Au delà des chênes, dans le ciel bleu, la tour de la chapelle; et les noirs martinets dansaient leurs rondes autour des hautes fenêtres, fleuries de lys... On entend bruire le moindre frisson de branches; et la mouche qui bourdonne sur une fleur a des échos dans l’air qui vibre. Les oiseaux, ravis de plaisir, pépient dans les arbres; et l’on voit, sur les pierres tombales, leur ombre qui fuit, quand ils passent de branche en branche.

Un vieux mendiant, aux traits graves, courbé sur son bâton, au bout de l’allée me regarde: il est des pèlerins qui déjà remplissent le pays, pour le prochain Pardon. Ses yeux d’eau pure me parlent. Il me croit ici pour les miens, et m’en sait gré. Il a peut-être reconnu l’empreinte de mes genoux... Et son regard me propose des prières.

Priez donc, vieil homme. Il s’agenouille. Il est très doux de faire ployer les genoux, sans violence, au vieil enfant chenu qu’est l’homme. Il est très doux de faire prier ce passant pour cette jeune femme, que la terre couvre, et ce marin inconnu...
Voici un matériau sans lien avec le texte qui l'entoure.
(** The overview of [two_pages] after the enhancement. *)
Example overview_after_enhancement :
  docs (enhanceArchitectureOverview (Some "Use caching.") two_pages).2
    !! "architecture/overview.mdx" =
  Some ("# Overview" +:+ nl +:+ nl +:+ "## AI-Generated Insights" +:+ nl +:+ nl +:+
        "Use caching.").
Proof. vm_compute. reflexivity. Qed.

End EnhancerProperties.

(** ** The documentation generator *)

Section JoinFacts.


Lemma includes_refl (a : string) : JS.includes a a = true.
Proof.
  pose proof (includes_intro a EmptyString EmptyString) as H.
  by rewrite append_nil_l, append_nil_r in H.
Qed.






End JoinFacts.

Section Counts.
Import Generator GeneratorSpec.




(** The counts of the script's own configuration, as printed. *)
Example default_counts :
  JS.includes "organized into **5 core business modules**"
              (modulesOverview default_config) = true ∧
  JS.includes "    12 entities • No services • No tests"
              (modulesOverview default_config) = true ∧
  JS.includes "entities across 5 modules." (apiIntroduction default_config) = true ∧
  JS.includes "    12 entities available" (apiIntroduction default_config) = true.
Proof. vm_compute. repeat split. Qed.

End Counts.

Section WriteFacts.
Import Generator GeneratorSpec.

Lemma write_all_app (ws1 ws2 : list (string * string)) (f : gmap string string) :
  write_all (ws1 ++ ws2) f = write_all ws2 (write_all ws1 f).
Proof. apply foldl_app. Qed.

Lemma write_all_cons (q d : string) (ws : list (string * string)) (f : gmap string string) :
  write_all ((q, d) :: ws) f = write_all ws (<[q := d]> f).
Proof. reflexivity. Qed.

(** A path that is not written keeps its content. *)
Lemma write_all_other (ws : list (string * string)) (f : gmap string string) (p : string) :
  p ∉ ws.*1 → write_all ws f !! p = f !! p.
Proof.
  revert f. induction ws as [|[q d] ws IH]; intros f Hp; [done|].
  rewrite fmap_cons in Hp. apply not_elem_of_cons in Hp as [Hne Hp].
  rewrite write_all_cons, IH by done. by apply lookup_insert_ne.
Qed.

(** The content of a written path does not depend on what was there. *)
Lemma write_all_written (ws : list (string * string)) (f g : gmap string string) (p : string) :
  p ∈ ws.*1 → write_all ws f !! p = write_all ws g !! p.
Proof.
  revert f g. induction ws as [|[q d] ws IH]; intros f g Hp; [by apply elem_of_nil in Hp|].
  rewrite !write_all_cons. destruct (decide (p ∈ ws.*1)) as [Hin|Hout]; [by apply IH|].
  rewrite !write_all_other by done.
  rewrite fmap_cons in Hp. apply elem_of_cons in Hp as [Hp|Hp]; [|done].
  simpl in Hp. subst q. by rewrite !lookup_insert_eq.
Qed.

Lemma write_all_idempotent (ws : list (string * string)) (f : gmap string string) :
  write_all ws (write_all ws f) = write_all ws f.
Proof.
  apply map_eq. intros p. destruct (decide (p ∈ ws.*1)).
  - by apply write_all_written.
  - by rewrite write_all_other.
Qed.

Lemma write_all_over (ws : list (string * string)) (f : gmap string string) (p d : string) :
  p ∈ ws.*1 → write_all ws (<[p := d]> f) = write_all ws f.
Proof.
  intros Hp. apply map_eq. intros q. destruct (decide (q ∈ ws.*1)).
  - by apply write_all_written.
  - rewrite !write_all_other by done. apply lookup_insert_ne. by intros ->.
Qed.

Lemma write_all_insert (ws : list (string * string)) (f : gmap string string) (p d : string) :
  p ∉ ws.*1 → write_all ws (<[p := d]> f) = <[p := d]> (write_all ws f).
Proof.
  intros Hp. apply map_eq. intros q. destruct (decide (q = p)) as [->|Hne].
  - by rewrite write_all_other, !lookup_insert_eq.
  - rewrite lookup_insert_ne by done. destruct (decide (q ∈ ws.*1)).
    + by apply write_all_written.
    + rewrite !write_all_other by done. by apply lookup_insert_ne.
Qed.

Lemma write_all_is_Some (ws : list (string * string)) (f : gmap string string) (p : string) :
  is_Some (f !! p) → is_Some (write_all ws f !! p).
Proof.
  revert f. induction ws as [|[q d] ws IH]; intros f H; [done|].
  rewrite write_all_cons. apply IH. destruct (decide (q = p)) as [->|].
  - rewrite lookup_insert_eq. eauto.
  - by rewrite lookup_insert_ne.
Qed.

(** *** Computations that only write *)

Lemma writes_writeFileSync (p data : string) : writes (writeFileSync p data) [(p, data)].
Proof. intros st. by eexists. Qed.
La fauvette s’égosille en chansons dans le grand chêne. Il me semble entendre le soupir profond de la mer... O calme retraite, dans la lumière!... O paix de Kergoat!

IV
LE FOL ET LA SŒUR BLANCHE

A Pen-Ker... En juillet.

La Religieuse causait sur le chemin avec la femme de Le Corre, le charpentier. La Religieuse est une grande et forte femme, plus ample encore dans sa robe de bure et sous le manteau vaste, qui semble d’un seul lé: son visage n’en paraît que plus petit, emprisonné sous la cornette, serré par le linge roide, si blanc qu’à l’ombre du matin, on le voit teinté de bleu. C’est une figure grosse comme le poing, aux traits secs et trop pâles; le front ne se montre pas; et l’on est frappé du regard, presque indifférent, qui tombe de deux yeux ronds, et d’un bleu presque blanc. La femme de Le Corre, elle, parle d’abondance. Le désir de plaire à la Bonne Sœur, le plaisir de causer avec elle, et même une certaine fierté d’en être jugée digne, se disputent la bonne femme, courte et osseuse dans sa lourde jupe: parfois, elle étend sa main aux doigts tannés, tandis que la Religieuse cache les siennes dans ses larges manches. Elles s’entretiennent de Gwénoc’h, l’Innocent, qui, cette nuit, a fait du bruit dans le hameau... Il appelait, mais il n’a pas su dire qui: il ne se comprend pas lui-même, le pauvre gars; à l’ordinaire, il est bien doux, et il ne ferait pas peur, même à un enfant... Dame, il n’aime pas les étrangers, non, par exemple; mais il n’a pas si tort, donc... Et, ma sœur, pensez-vous qu’il porte bonheur, comme on dit, à ceux qu’il regarde? Je le croirais, s’il vous plaît... car, s’il n’a pas plus de raison qu’un enfant de deux ans, c’est que la main de Dieu est sur lui... Jusqu’au matin, pourtant, il a couru de côté et d’autre...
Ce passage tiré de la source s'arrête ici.